1. Amalie Noether: Noether was born in Germany into an already very mathematical family. She was highly influential in the world of mathematics. Amalie published papers that dealt with abstract algebra and ring theory. It was debated whether math should be more applied rather than conceptual, but Noether's work on abstract algebra led to principles unifying algebra, geometry, linear algebra, topology, and logic. Her most notable impact to mathematics is with her theorem, known simply as "Noether's Theorem." This boils down to differentiable symmetry of the action of a physical system, with respect to a Lagrangian function, has a corresponding conservation law.

2. Maria Agnesi: Agnesi, born in Milan in 1718, is most recognized for her work on differential and integral calculus as shown in her book,

*Analytical Institutions*. It is said that she originally wrote

*Analytical Institutions*for her brothers but it was eventually published in 1748 for the greater good. The first few sections of this textbook include the analysis of finite quantities, maxima, minima, tangents, and inflection points. Also included in this text is Agnesi's equation to the cubic curve, shown below, now known as the "Witch of Agnesi," which is y = a*sqrt(a*x-x*x)/x.

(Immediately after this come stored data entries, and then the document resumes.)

(** C2. The data-plane services implement the upload specification, and the workflow
    protocol with it. From every reachable state, each operation moves the upload of each
    Artifact by at most one step of [upload_step] (so a transaction is never seen half
    done), starts a new Artifact empty, binds a Transfer to at most one Attempt for good
    and changes nothing else of it, and moves the Job tables by protocol steps. *)
Theorem data_plane_refines (w : TransferWorld) (k : nat) (o : TransferOp.t) (w' : TransferWorld)
    (k' : nat) :
  treachable w k → in_range o → run_transfer_op w o k = (w', k') →
  (∀ a, is_Some (td_artifacts (tw_db w) !! a) →
     ∃ u u', shows (tw_db w) a u ∧ shows (tw_db w') a u' ∧ (u' = u ∨ upload_step u u'))
  ∧ (∀ a, td_artifacts (tw_db w) !! a = None → is_Some (td_artifacts (tw_db w') !! a) →
       shows (tw_db w') a fresh_upload)
  ∧ (∀ id t, td_transfers (tw_db w) !! id = Some t →
       ∃ t', td_transfers (tw_db w') !! id = Some t' ∧ same_transfer t t')
  ∧ protocol true (tables (w_db (tw_world w))) (tables (w_db (tw_world w')))
  ∧ (transfer_disciplined w o →
     protocol false (tables (w_db (tw_world w))) (tables (w_db (tw_world w')))).
Proof.
  intros [HI W]%treachable_wf Hr Hrun.
  destruct (run_transfer_op_ok true _ _ _ _ _ HI W Hr (or_introl eq_refl) Hrun) as [[W2 U N T] Hp].
  split; [|split; [done|split; [done|split; [done|]]]].
  - intros a (u & Hs & Hu)%(tdw_upload _ W). destruct (U a u Hs Hu) as (u' & Hs' & Hm). by exists u, u'.
  - intros Hd. by apply (run_transfer_op_ok false _ _ _ _ _ HI W Hr (or_intror Hd) Hrun).
Qed.

(** What is stored can always be read back. In every reachable state the locked read
    of a Transfer succeeds exactly when the Transfer exists, and yields a well-formed
    manifest (unique indices, digests of the algorithm's length, complete if sealed) whose
    held chunks are among the named ones; an Artifact past [Incomplete], unless it failed,
    has a sealed manifest with every chunk held. *)
Theorem stored_manifests_wellformed (w : TransferWorld) (k : nat) (id : TransferId) :
  treachable w k →
  match td_transfers (tw_db w) !! id with
  | None => load_locked_facts (tw_db w) id = Ok None
  | Some t => ∃ facts, load_locked_facts (tw_db w) id = Ok (Some facts)
      ∧ tf_transfer facts = t ∧ tr_id t = id
      ∧ ar_id (tf_artifact facts) = tr_artifact_id t
      ∧ cm_artifact_id (tf_manifest facts) = tr_artifact_id t
      ∧ manifest_wf (tf_manifest facts)
      ∧ tf_held_chunk_indices facts ⊆ chunk_indices (tf_manifest facts)
      ∧ (ar_state (tf_artifact facts) = ArtifactState.PendingVerification
         ∨ ar_state (tf_artifact facts) = ArtifactState.Verified →
         cm_sealed (tf_manifest facts) = true
         ∧ chunk_indices (tf_manifest facts) ⊆ tf_held_chunk_indices facts)
  end.
Proof.
  intros [HI W]%treachable_wf. destruct (td_transfers (tw_db w) !! id) as [t|] eqn:Ht;
    [|by apply load_facts_none].
  destruct (load_facts _ _ _ W Ht) as (u & cc & Hs & Hu & ->). exists (facts_of t cc u).
  split; [done|]. split; [done|]. split; [by apply W|]. split; [done|]. split; [done|].
  split; [|split].
  - split; simpl.
    + intros i c Hc. rewrite digest_len_32. by destruct (uw_chunk _ Hu _ _ Hc) as [? (_ & _ & ?)].
    + intros Hse%bool_decide_eq_true. destruct Hse as [[n d] Hse]. rewrite Hse. exists n, d.
      rewrite digest_len_32. by destruct (uw_seal _ Hu _ _ Hse) as (? & _ & ?).
    + intros Hse%bool_decide_eq_false. rewrite <-eq_None_not_Some in Hse. by rewrite Hse.
  - apply (uw_held _ Hu).
  - simpl. intros Hst. destruct (uw_pending _ Hu Hst) as [Hse Hc].
    split; [by apply bool_decide_eq_true_2|done].
Qed.

(** Reading one Transfer at two points of a run. *)
Lemma loads_in_order stray w k w' k' id t u :
  treaches stray w k w' k' → world_wf w → td_transfers (tw_db w) !! id = Some t →
  shows (tw_db w) (tr_artifact_id t) u → upload_wf u →
  ∃ t' u' cc', load_locked_facts (tw_db w') id = Ok (Some (facts_of t' cc' u')) ∧ upload_wf u'
    ∧ same_transfer t t' ∧ upload_le u u'.
Proof.
  intros Hr Hw Ht Hs Hu. destruct (treaches_ok _ _ _ _ _ Hr Hw) as ([_ W'] & _ & Hu' & _ & Ht').
  destruct (Ht' _ _ Ht) as (t' & Hid' & Hsame). destruct (Hu' _ _ Hs Hu) as (v & Hv & Hst).
  destruct (load_facts _ _ _ W' Hid') as (u' & cc' & Hs' & Hu2 & Hl').
  assert (tr_artifact_id t' = tr_artifact_id t) as Ea by (by destruct Hsame as [_ ->]).
  rewrite Ea in Hs'. assert (u' = v) as -> by (eapply shows_inj; eauto using upload_steps_wf).
  exists t', v, cc'. split_and!; try done. by apply upload_steps_le.
Qed.

(** Nothing stored is taken back. Between any two points of a run, of the same
    Transfer: a named chunk keeps its identity, a held chunk stays held, a sealed manifest
    never changes, an Artifact that is [Verified] or [Failed] stays so, and the Transfer
    keeps its chunk size, algorithm, Artifact and, once bound, its Attempt. *)
Theorem stored_data_append_only (stray : bool) (w : TransferWorld) (k : nat) (w' : TransferWorld)
    (k' : nat) (id : TransferId) (facts : TransferLockedFacts) :
  treachable w k → treaches stray w k w' k' →
  load_locked_facts (tw_db w) id = Ok (Some facts) →
  ∃ facts', load_locked_facts (tw_db w') id = Ok (Some facts')
    ∧ (∀ i c, expected_chunk (tf_manifest facts) i = Some c →
         expected_chunk (tf_manifest facts') i = Some c)
    ∧ tf_held_chunk_indices facts ⊆ tf_held_chunk_indices facts'
    ∧ (cm_sealed (tf_manifest facts) = true → tf_manifest facts' = tf_manifest facts)
    ∧ (artifact_is_terminal (tf_artifact facts) = true →
       ar_state (tf_artifact facts') = ar_state (tf_artifact facts))
    ∧ same_transfer (tf_transfer facts) (tf_transfer facts').
Proof.
  intros Hw%treachable_wf Hr Hf. destruct (td_transfers (tw_db w) !! id) as [t|] eqn:Ht;
    [|by rewrite load_facts_none in Hf].
  destruct (load_facts _ _ _ (proj2 Hw) Ht) as (u & cc & Hs & Hu & Hl0). rewrite Hl0 in Hf.
  injection Hf as <-.
  destruct (loads_in_order _ _ _ _ _ _ _ _ Hr Hw Ht Hs Hu) as (t' & u' & cc' & Hl & _ & Hsame & Hle).
  exists (facts_of t' cc' u'). split; [done|]. split_and!; simpl.
  - intros i c Hc. unfold expected_chunk in *. simpl in *. by eapply lookup_weaken, Hle.
  - apply Hle.
  - intros Hse%bool_decide_eq_true. destruct (ul_seal _ _ Hle Hse) as [E1 E2].
    unfold manifest_of. destruct Hsame as [_ ->]. simpl. by rewrite E1, E2.
  - intros Hend. apply (ul_terminal _ _ Hle). unfold artifact_is_terminal in Hend. simpl in Hend.
    destruct (up_state u); auto; done.
  - done.
Qed.

(** ** Verification *)

(** No Artifact is newly [Verified]. *)
Definition no_new_verified (db db' : TransferDb) : Prop :=
  ∀ a row', td_artifacts db' !! a = Some row' → afr_state row' = ArtifactState.Verified →
    ∃ row, td_artifacts db !! a = Some row ∧ afr_state row = ArtifactState.Verified.

Lemma same_artifacts_verified db db' : td_artifacts db' = td_artifacts db → no_new_verified db db'.
Proof. intros E a row'. rewrite E. by eauto. Qed.

Lemma update_artifact_verified db a st :
  st ≠ ArtifactState.Verified → no_new_verified db (update_artifact_state db a st).
Proof.
  intros Hst b row'. simpl. rewrite lookup_alter_Some.
  intros [(_ & row & _ & ->)|[_ Hb]]; [done|by eauto].
Qed.

Lemma insert_chunk_artifacts db id i size d held db' :
  insert_chunk db id i size d held = Ok db' → td_artifacts db' = td_artifacts db.
Proof.
  unfold insert_chunk. destruct (_ || _); [done|]. by intros (chunks & _ & [= <-])%result_bind_Ok.
Qed.

Lemma update_sealed_artifacts db id n d db' :
  update_sealed db id n d = Ok db' → td_artifacts db' = td_artifacts db.
Proof. unfold update_sealed. intros. by split_matches. Qed.

(** The calls of [TransferService] and the commits, one by one. *)
Lemma service_calls_verify_nothing db :
  let P := no_new_verified db in
  (∀ context, ar_state (tc_artifact context) = ArtifactState.Incomplete →
     P (repo_create_transfer_context db context).1)
  ∧ (∀ id i size d, P (service_record_expected_chunk db id i size d).1)
  ∧ (∀ id i d, P (service_accept_verified_chunk db id i d).1)
  ∧ (∀ id n d, P (service_seal_manifest db id n d).1)
  ∧ (∀ id, P (service_begin_artifact_verification db id).1)
  ∧ (∀ id, P (service_complete_artifact_verification db id false).1)
  ∧ (∀ id, P (service_fail_incomplete_artifact db id).1)
  ∧ (∀ id a, P (service_bind_attempt db id a).1)
  ∧ (∀ id i d size, P (service_commit_chunk_acceptance db id i d size).1)
  ∧ (∀ s input now, P (service_commit_manifest_seal db s input now).1.1).
Proof.
  intros P. assert (P db) as Hdb by by apply same_artifacts_verified.
  assert (∀ db', td_artifacts db' = td_artifacts db → P db') as Hsame
    by by apply same_artifacts_verified.
  split_and!.
  - intros context Hst. unfold repo_create_transfer_context.
    do 2 (case_match; [|done]). do 2 (case_match; [done|]).
    apply (commit_post P); [done|]. intros db' (arts & Ha & Hw)%result_bind_Ok.
    apply result_bind_Ok in Hw as (db2 & Hins & Hw).
    apply result_bind_Ok in Hw as (mans & _ & [= <-]).
    apply insert_transfer_Ok in Hins as (_ & _ & _ & ->).
    apply insert_unique_Ok in Ha as [_ ->]. intros a row'. simpl. rewrite lookup_insert_Some.
    intros [[_ <-]|[_ ?]]; simpl; [congruence|by eauto].
  - intros id i size d. apply (locked_post P); [done|]. intros facts _.
    destruct (record_expected_chunk _ _ _ _) as [[m|]|]; [|done..]. apply (commit_post P); [done|].
    intros db' (j & _ & Hw)%result_bind_Ok. apply result_bind_Ok in Hw as (c & _ & Hw).
    by eapply Hsame, insert_chunk_artifacts.
  - intros id i d. apply (locked_post P); [done|]. intros facts _.
    split_matches; by apply Hsame.
  - intros id n d. apply (locked_post P); [done|]. intros facts _.
    destruct (seal _ _ _) as [[m|]|]; [|done..]. apply (commit_post P); [done|].
    intros db' (c & _ & Hw)%result_bind_Ok. apply result_bind_Ok in Hw as (dg & _ & Hw).
    by eapply Hsame, update_sealed_artifacts.
  - intros id. apply (locked_post P); [done|]. intros facts _.
    destruct (begin_verification _ _ _) as [up|] eqn:Hb; [|done].
    apply begin_Ok in Hb as (_ & _ & _ & ->). by apply update_artifact_verified.
  - intros id. apply (locked_post P); [done|]. intros facts _.
    unfold complete_verification. case_bool_decide; [|done]. by apply update_artifact_verified.
  - intros id. apply (locked_post P); [done|]. intros facts _.
    unfold fail_incomplete. case_bool_decide; [|done]. by apply update_artifact_verified.
  - intros id a. apply (locked_post P); [done|]. intros facts _.
    destruct (bind_attempt _ _) as [b|]; [|done].
    apply (commit_post P); [done|]. intros db'. destruct (tr_attempt_id b); [|by intros [= <-]].
    case_bool_decide; [done|]. intros (jobs & Hb & [= <-])%result_bind_Ok. by apply Hsame.
  - intros id i d size. unfold service_commit_chunk_acceptance. destruct (try_u32 i) as [j|]; [|done].
    assert (P (repo_commit_chunk_acceptance db id j (chunk_acceptance_decision j d size)).1) as Hk.
    2: { by destruct (repo_commit_chunk_acceptance _ _ _ _) as [db' [o|[]]]. }
    apply (locked_post P); [done|]. intros facts _.
    destruct (chunk_acceptance_decision _ _ _ _ _) as [[m|]| | |];
      [|case_bool_decide; [done|by apply Hsame]|done..].
    apply (commit_post P); [done|]. intros db' (c & _ & Hw)%result_bind_Ok.
    by eapply Hsame, insert_chunk_artifacts.
  - intros s input now. unfold service_commit_manifest_seal, repo_commit_manifest_seal.
    repeat (case_match; simplify_eq/=; try done).
    all: match goal with H : persist_seal _ _ ?d = _ |- _ => destruct d; simpl in H; simplify_eq; try done end.
    all: match goal with H : commit _ (?w ≫= _) _ = _ |- _ => destruct w eqn:Hup; simpl in H; simplify_eq/=; try done end.
    all: apply update_sealed_artifacts in Hup; intros art row'; simpl; rewrite Hup, lookup_alter_Some.
    all: intros [(_ & row & _ & ->)|[_ Hb]]; [done|by eauto].
Qed.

3. Sophie Germain: Germain is one of the first mathematicians, male or female, to come up with part of a solution to Fermat's Last Theorem in regards to a large class of exponents. A Sophie Germain prime is a prime number

*n*where 2

*n+*1 is also prime. Her prime numbers make appearances in number theory and even cryptology.

4. Florence Nightingale: Florence Nightingale focused more on statistical findings, as she would collect, tabulate, interpret, and present graphical displays of descriptive statistics. The well known and widely popular pie chart was preceded by Nightingale's "polar-area diagram," which shown below.

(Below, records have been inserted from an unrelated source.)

(** [with_resume_snapshot_capacity]: at least one. *)
Definition with_resume_snapshot_capacity (s : TransientWorkerOperationStore) (n : nat)
  : TransientWorkerOperationStore := {|
  st_generation := st_generation s; st_capacity := st_capacity s;
  st_resume_snapshot_capacity := n `max` 1;
  st_bindings := st_bindings s; st_resume_snapshots := st_resume_snapshots s |}.

Definition with_bindings_map (s : TransientWorkerOperationStore) (m : gmap str Binding.t)
  : TransientWorkerOperationStore := {|
  st_generation := st_generation s; st_capacity := st_capacity s;
  st_resume_snapshot_capacity := st_resume_snapshot_capacity s;
  st_bindings := m; st_resume_snapshots := st_resume_snapshots s |}.

Definition with_snapshots_map (s : TransientWorkerOperationStore) (m : gmap Uuid ResumeSnapshot)
  : TransientWorkerOperationStore := {|
  st_generation := st_generation s; st_capacity := st_capacity s;
  st_resume_snapshot_capacity := st_resume_snapshot_capacity s;
  st_bindings := st_bindings s; st_resume_snapshots := m |}.

Section Store.
Context {ent : Entropy} {simple : UuidSimple}.

(** [csprng_id_source]. *)
Definition csprng_id_source (kind : HandleKind.t) : Gen str :=
  id ← new_v4; mret (HandleKind.prefix kind ++ lit "_" ++ uuid_simple id).
Lemma control_run_creaches w k sts w' tr k' :
  Forall step_in_range sts → control_run w sts k = ((w', tr), k') →
  creaches w k (length sts) tr w' k'.
Proof.
  assert (∀ n tr0 w0 k0, creaches w k n tr0 w0 k0 → Forall step_in_range sts →
            control_run w0 sts k0 = ((w', tr), k') →
            creaches w k (n + length sts) (tr0 ++ tr) w' k') as Hgen.
  { revert tr. induction sts as [|st sts IH]; intros tr n tr0 w0 k0 Hr Hin; simpl;
      unfold mbind, gen_bind, mret, gen_ret.
    - intros [= <- <- <-]. by rewrite Nat.add_0_r, app_nil_r.
    - apply Forall_cons in Hin as [Hst Hin].
      destruct (control_step w0 st k0) as [[w1 ev] k1] eqn:Hs. simpl.
      destruct (control_run w1 sts k1) as [[w2 tr1] k2] eqn:Hrun. intros [= <- <- <-].
      rewrite app_assoc, <-Nat.add_succ_comm. apply (IH _ _ _ w1 k1); [|done|done].
      eapply cr_step; [done|]. by eapply control_step_cstep. }
  intros Hin Hrun. by apply (Hgen 0 [] w k (cr_refl w k)).
Qed.

(** ** The durable state *)

(** A generator only moves forward. *)
Definition forward {A} (g : Gen A) : Prop := ∀ k, k ≤ (g k).2.

Lemma forward_ret {A} (a : A) : forward (mret a).
Proof. intros k. done. Qed.
Lemma forward_bind {A B} (g : Gen A) (f : A → Gen B) :
  forward g → (∀ a, forward (f a)) → forward (g ≫= f).
Proof.
  intros Hg Hf k. unfold mbind, gen_bind. specialize (Hg k). destruct (g k) as [a k1].
  simpl in Hg. specialize (Hf a k1). lia.
Qed.
Lemma forward_new_v4 : forward new_v4.
Proof. intros k. simpl. lia. Qed.
Lemma forward_choose {A} n (g : Gen A) taken : forward g → forward (choose n g taken).
Proof.
  intros Hg. induction n; [apply forward_ret|]. apply forward_bind; [done|]. intros a.
  case_match; [done|apply forward_ret].
Qed.
Lemma forward_with_current {A} reg s
    (op : Gen (TransientWorkerOperationStore * result TransientOperationError.t A)) :
  forward op → forward (with_current reg s op).
Proof. intros H k. rewrite with_current_cases. case_match; [apply H|done]. Qed.

Ltac forward := repeat first
  [ progress intros | case_match | apply forward_with_current | apply forward_bind
  | apply forward_choose | apply forward_ret | apply forward_new_v4
  | progress unfold csprng_id_source, mint_acceptance, mint_verification, mint_resume_cursor,
      insert_fresh, consume_acceptance, consume_verification, register_resume_snapshot,
      advance_resume_cursor, with_envelope, Envelope_new, unknown_type_error,
      ProtocolErrorMessage_new, HandshakeRejectedMessage_incompatible_version,
      ServerHelloMessage_new ].

Lemma forward_handshake first sent : forward (handshake_as_server first sent).
Proof. unfold handshake_as_server. forward. Qed.

Lemma treaches_trans stray tw k tw1 k1 tw2 k2 :
  treaches stray tw k tw1 k1 → treaches stray tw1 k1 tw2 k2 → treaches stray tw k tw2 k2.
Proof. intros H1. induction 1; eauto using treaches_step, treaches_draw. Qed.

Lemma treaches_op tw k o tw' k' :
  in_range o → run_transfer_op tw o k = (tw', k') → treaches true tw k tw' k'.
Proof. intros Hin Hrun. eapply treaches_step; [apply treaches_refl|done|by left|done]. Qed.

Lemma treaches_same stray tw k k' : k ≤ k' → treaches stray tw k tw k'.
Proof. eauto using treaches_draw, treaches_refl. Qed.

(** Authorizing a resume query changes what deciding the same query changes. *)
Lemma resume_decides (auth : AuthState) loaded input now :
  (service_authorize_resume_discovery auth loaded input now).1
    = (service_decide auth loaded input now).1.
Proof.
  unfold service_authorize_resume_discovery, service_decide.
  by destruct (authorize_request _ _ _ _).
Qed.

(** The durable state stays as it is, or one operation of the data plane runs on it. *)
Definition one_op (tw : TransferWorld) (k : nat) (tw' : TransferWorld) (k' : nat) : Prop :=
  (tw' = tw ∧ k ≤ k') ∨ ∃ o, in_range o ∧ run_transfer_op tw o k = (tw', k').

Lemma one_op_treaches tw k tw' k' : one_op tw k tw' k' → treaches true tw k tw' k'.
Proof. intros [[-> ?]|(o & ? & ?)]; [by apply treaches_same|by eapply treaches_op]. Qed.

Lemma exec_op tw reg s e call k tw' s' a k' :
  exec tw reg s e call k = ((tw', s', a), k') → one_op tw k tw' k'.
Proof.
  assert (∀ (B : Type) (g : Gen (TransientWorkerOperationStore * B)) (s2 : TransientWorkerOperationStore) (b : B),
            forward g → (r ← g; mret (tw, r.1, r.2)) k = ((tw', s2, b), k') →
            one_op tw k tw' k') as Hstore.
  { intros B g s2 b Hg. unfold mbind, gen_bind, mret, gen_ret. specialize (Hg k).
    destruct (g k) as [[s3 b3] k1]. simpl in *. intros [= <- <- <- <-]. by left. }
  destruct call; cbn [exec]; try (eapply Hstore; by forward).
  all: unfold mret, gen_ret; intros [= <- <- <- <-]; try (left; split; [done|lia]); right.
  - by exists (TransferOp.Decide input (en_now e)).
  - rewrite resume_decides. by exists (TransferOp.Decide input (en_now e)).
  - by exists (TransferOp.CommitChunkAcceptance transfer_id chunk_index digest size).
  - by exists (TransferOp.CommitManifestSeal input (en_now e)).
  - by exists (TransferOp.CommitArtifactVerification input).
Qed.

These women had some trouble being able to get their ideas out in to the public as skepticism ran high when seeing a female's name in a heading. Some of the women went as far as publishing their work under a male name to get recognition.

Equality between men and women can be a touchy subject so I will tread lightly, but it has come a long way. Generally, we tend to associate men to fields of study in the math and sciences which according to a study done by the National Science Foundation (http://www.nsf.gov/statistics/wmpd/2013/pdf/tab2-9_updated_2014_05.pdf) we aren't far off as there are almost 4 times the amount of males that enter the field of engineering than females. To further this though, some may believe that males are better suited for these fields of study rather than women. This stereotype or theory that people may have might be impacting the number of women entering math and science related fields. It is interesting to follow the history of women in mathematics and see how far our society has come because of them.

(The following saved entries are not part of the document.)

Record authority_inv (n : nat) (tr : list Event.t) (w : ControlWorld) : Prop := {
  ai_next : (1 ≤ wa_next_generation (cw_registry w) ≤ N.of_nat n + 1)%N;
  ai_drawn c ph g : cw_connections w !! c = Some ph → drawn ph = Some g →
    (g < wa_next_generation (cw_registry w))%N;
  ai_distinct c c' ph ph' g : cw_connections w !! c = Some ph → cw_connections w !! c' = Some ph' →
    drawn ph = Some g → drawn ph' = Some g → c = c';
  ai_latest : match latest tr with
              | Some c => ∃ g id ph, wa_state (cw_registry w) = WorkerControlState.Active g id
                            ∧ cw_connections w !! c = Some ph ∧ begun ph = Some g
              | None => wa_state (cw_registry w) = WorkerControlState.NoConnection
              end;
}.

(** The current generation is the latest connection's. *)
Lemma current_latest n tr w g :
  authority_inv n tr w →
  is_current (cw_registry w) g = true ↔
  ∃ c ph, latest tr = Some c ∧ cw_connections w !! c = Some ph ∧ begun ph = Some g.
Proof.
  intros [_ _ _ Hl]. rewrite is_current_Active. split.
  - intros [id Hs]. destruct (latest tr) as [c|]; [|congruence].
    destruct Hl as (g' & id' & ph & Hs' & Hc & Hb). exists c, ph. naive_solver congruence.
  - intros (c & ph & Ht & Hc & Hb). rewrite Ht in Hl.
    destruct Hl as (g' & id' & ph' & Hs' & Hc' & Hb'). exists id'. naive_solver congruence.
Qed.

(** Changing connection [c] only, within its drawn generation, and not the registry. *)
Lemma authority_phase n tr tr' w w' c ph' :
  authority_inv n tr w → latest tr' = latest tr →
  cw_connections w' = <[c := ph']> (cw_connections w) →
  drawn ph' = cw_connections w !! c ≫= drawn → begun ph' = cw_connections w !! c ≫= begun →
  wa_state (cw_registry w') = wa_state (cw_registry w) →
  wa_next_generation (cw_registry w') = wa_next_generation (cw_registry w) →
  authority_inv (S n) tr' w'.
Proof.
  intros [H1 H2 H3 H4] Ht Hw Hd Hb Hs Hn.
  assert (∀ c1 ph1 g, cw_connections w' !! c1 = Some ph1 → drawn ph1 = Some g →
            ∃ ph2, cw_connections w !! c1 = Some ph2 ∧ drawn ph2 = Some g) as Hold.
  { intros c1 ph1 g. rewrite Hw, lookup_insert_Some. intros [[<- <-]|[_ H]]; [|by eauto].
    rewrite Hd. intros (ph2 & ? & ?)%bind_Some. by eauto. }
  split; rewrite ?Hn, ?Hs, ?Ht.
  - lia.
  - intros c1 ph1 g Hc1 Hd1. destruct (Hold _ _ _ Hc1 Hd1) as (ph2 & Hc2 & Hd2). by eapply H2.
  - intros c1 c2 ph1 ph2 g Hc1 Hc2 Hd1 Hd2.
    destruct (Hold _ _ _ Hc1 Hd1) as (ph3 & Hc3 & Hd3).
    destruct (Hold _ _ _ Hc2 Hd2) as (ph4 & Hc4 & Hd4). by eapply H3.
  - destruct (latest tr) as [c1|]; [|done]. destruct H4 as (g & id & ph1 & Ha & Hc1 & Hb1).
    destruct (decide (c1 = c)) as [->|Hne].
    + exists g, id, ph'. rewrite Hw, lookup_insert_eq, Hb, Hc1. done.
    + exists g, id, ph1. by rewrite Hw, lookup_insert_ne.
Qed.

(** Closing connection [c]. *)
Lemma authority_close n tr tr' w w' c ph g :
  authority_inv n tr w → latest tr' = latest_event (latest tr) (Event.Closed c) →
  cw_connections w !! c = Some ph → begun ph = g → drawn ph = g →
  cw_connections w' = delete c (cw_connections w) →
  cw_registry w' = match g with Some g => end_generation (cw_registry w) g | None => cw_registry w end →
  authority_inv (S n) tr' w'.
Proof.
  intros [H1 H2 H3 H4] Ht Hc Hb Hd Hw Hreg.
  assert (wa_next_generation (cw_registry w') = wa_next_generation (cw_registry w)) as Hn.
  { rewrite Hreg. destruct g; [|done]. unfold end_generation. by repeat case_match. }
  split; rewrite ?Hn.
  - lia.
  - intros c1 ph1 g1. rewrite Hw, lookup_delete_Some. intros [_ Hc1]. by eapply H2.
  - intros c1 c2 ph1 ph2 g1. rewrite Hw, !lookup_delete_Some. intros [_ Hc1] [_ Hc2].
    by eapply H3.
  - rewrite Ht, Hreg. simpl. destruct (latest tr) as [c1|]; [|].
    + destruct H4 as (g1 & id & ph1 & Ha & Hc1 & Hb1). destruct (decide (Some c1 = Some c)) as [[= ->]|Hne].
      * simplify_eq. rewrite Hb1. unfold end_generation. rewrite Ha. by rewrite bool_decide_eq_true_2.
      * assert (c1 ≠ c) by congruence. exists g1, id, ph1. rewrite Hw, lookup_delete_ne by done.
        split; [|done]. destruct g as [g|]; [|done]. unfold end_generation. rewrite Ha.
        rewrite bool_decide_eq_false_2; [done|]. intros ->.
        assert (c1 = c); [|done]. eapply H3; [done|done|by apply begun_drawn|done].
    + destruct (decide _); [done|]. destruct g; [|done]. unfold end_generation. by rewrite H4.
Qed.

(** Drawing a generation: it is new. *)
Lemma authority_fetch n tr w c id :
  authority_inv n tr w → (N.of_nat n < 2 ^ 64 - 2)%N →
  cw_connections w !! c = Some (Phase.Starting id) →
  authority_inv (S n) tr
    (cw_with_connection (cw_with_registry w (fetch_generation (cw_registry w)).2) c
       (Phase.Installing (wa_next_generation (cw_registry w)) id)).
Proof.
  intros [H1 H2 H3 H4] Hn Hc.
  assert (((wa_next_generation (cw_registry w) + 1) mod 2 ^ 64)%N
          = (wa_next_generation (cw_registry w) + 1)%N) as Hmod by (apply N.mod_small; lia).
  split; simpl; rewrite ?Hmod.
  - lia.
  - intros c1 ph1 g. rewrite lookup_insert_Some. intros [[<- <-]|[_ Hc1]] Hd; simpl in *.
    + simplify_eq. lia.
    + specialize (H2 _ _ _ Hc1 Hd). lia.
  - intros c1 c2 ph1 ph2 g. rewrite !lookup_insert_Some.
    intros [[<- <-]|[Hn1 Hc1]] [[<- <-]|[Hn2 Hc2]] Hd1 Hd2; simpl in *; simplify_eq; [done|..].
    + specialize (H2 _ _ _ Hc2 Hd2). lia.
    + specialize (H2 _ _ _ Hc1 Hd1). lia.
    + by eapply H3.
  - destruct (latest tr) as [c1|]; [|done]. destruct H4 as (g & id1 & ph1 & Ha & Hc1 & Hb1).
    exists g, id1, ph1. split; [done|]. split; [|done]. rewrite lookup_insert_ne; [done|]. intros ->. by simplify_eq.
Qed.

On a personal level, I came in to college declaring a major in engineering and my Engineering 101 class would provide some great evidence of the lopsided ratio of men to women in a science related field. There was only one other female in my discussion class of EGR 101 out of roughly 40 students! I spent about 1 1/2 years taking classes for this major and I will say that I did feel that many of the guys felt as if they were superior to the women in terms of there technical skills and ability to grasp the concepts. As I transitioned to a mathematics major I noticed many more females in my classes and that feeling of male dominance was non existent. I felt the field of Engineering was just not for me and perhaps I switched majors because of the constant pressure I felt to prove myself to the guys, but if this were the case it was a subconscious thought. Whatever the case may be, I am very happy I switched to mathematics!

References:

http://www.agnesscott.edu/lriddle/women/agnesi.htm

http://apcentral.collegeboard.com/apc/members/features/9371.html

http://www.nytimes.com/2012/03/27/science/emmy-noether-the-most-significant-mathematician-youve-never-heard-of.html?pagewanted=all&_r=1&

https://www.sdsc.edu/ScienceWomen/noether.html

http://en.wikipedia.org/wiki/Noether%27s_theorem

http://www.nsf.gov/statistics/wmpd/2013/sex.cfm

Good post, and some excellent women to cover. I really want to know how this relates to you, though. (Consolidation) What is the so what or now what for these ideas?

ReplyDeleteThis was a great post about women in mathematics! How you noticed any gender discrepancies in your classes in college. I have noticed that in many of my math classes there are actually more females than males, however I believe that is due to me going into education.